I think we mathematicians often dabble in abstraction and the esoteric that is far-removed from society. Not to mention the petty politics that come with academia. The judgment, the expectations, the ladder-climbing, the egos. But with the current climate now, with the number of people dying in the streets, can we really afford to stay in our ivory tower? I think we have so many professional skills to offer, such as understanding complex stories, pinpointing gaps, observing patterns, thinking divergently. Are we not problem solvers? It is an enormous privilege that we have been allowed a flexible degree or career such as academia. It feels like common sense that we should be more community-minded and socially-responsible, that we should use our skills to solve problems in our society. Outreach is not as valued in the academic community but we need to be more well-rounded researchers.

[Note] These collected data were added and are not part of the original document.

(* ===== verification/QueueStore.v ===== *)
(** * The delivery queue over SQLite — [adapters/store/queue.py]

    One definition per method of [SqliteQueueStore], statement by statement.
    A method is a statement on [db]; [transaction] is [immediate_transaction].
    The clock reading and the ULID a method mints are arguments, and the
    SHA-256 of a payload is a parameter. *)

From S2P Require Import Prelude Timing Delivery QueueRows.

Module SqliteQueueStore.

(** [SELECT .. FROM delivery_msg WHERE msg_id = ?], [fetchone()] *)
Definition fetch_id (i : string) : M db (option row) :=
  gets (λ d, head (select_where (has_id i) (delivery_msg d))).

(** [_row_to_message(cursor.fetchone())]: subscripting [None] is a [TypeError]. *)
Definition message_of (o : option row) : M db QueueMessage :=
  match o with
  | Some r => lift_outcome (_row_to_message r)
  | None => raise (TypeError "_row_to_message")
  end.

Definition update_msgs (p : row → bool) (f : row → row) : M db () :=
  modify (λ d, set_msgs (update_where p f (delivery_msg d)) d).

Definition update_digests (p : SeatDigest → bool) (f : SeatDigest → SeatDigest) : M db () :=
  modify (λ d, set_digests (update_where p f (seat_digest d)) d).

Definition select_msgs (p : row → bool) : M db (list row) :=
  gets (λ d, select_where p (delivery_msg d)).

(** ** enqueue *)

Section Enqueue.
Context (_payload_digest : string → string).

Any attempts for outreach from university institutions can feel performative. It can be seen as a chance for applicants to check the boxes on their resumes when actually, these activities do not lead to any meaningful changes. This is the same with diversity statements and how easy it is to lie on them. Disillusion was a phase of my life I went through but in my view, it is up to us, the actual people executing outreach, to make it genuine, meaningful and non-performative. We call the shots. Not them.

As a mathematician, I pledge to seek equity, diversity and inclusion throughout my career, however short/long-lived that may be. I believe that mathematics is for everyone; that with enough effort, anyone can overcome their obstacles in math.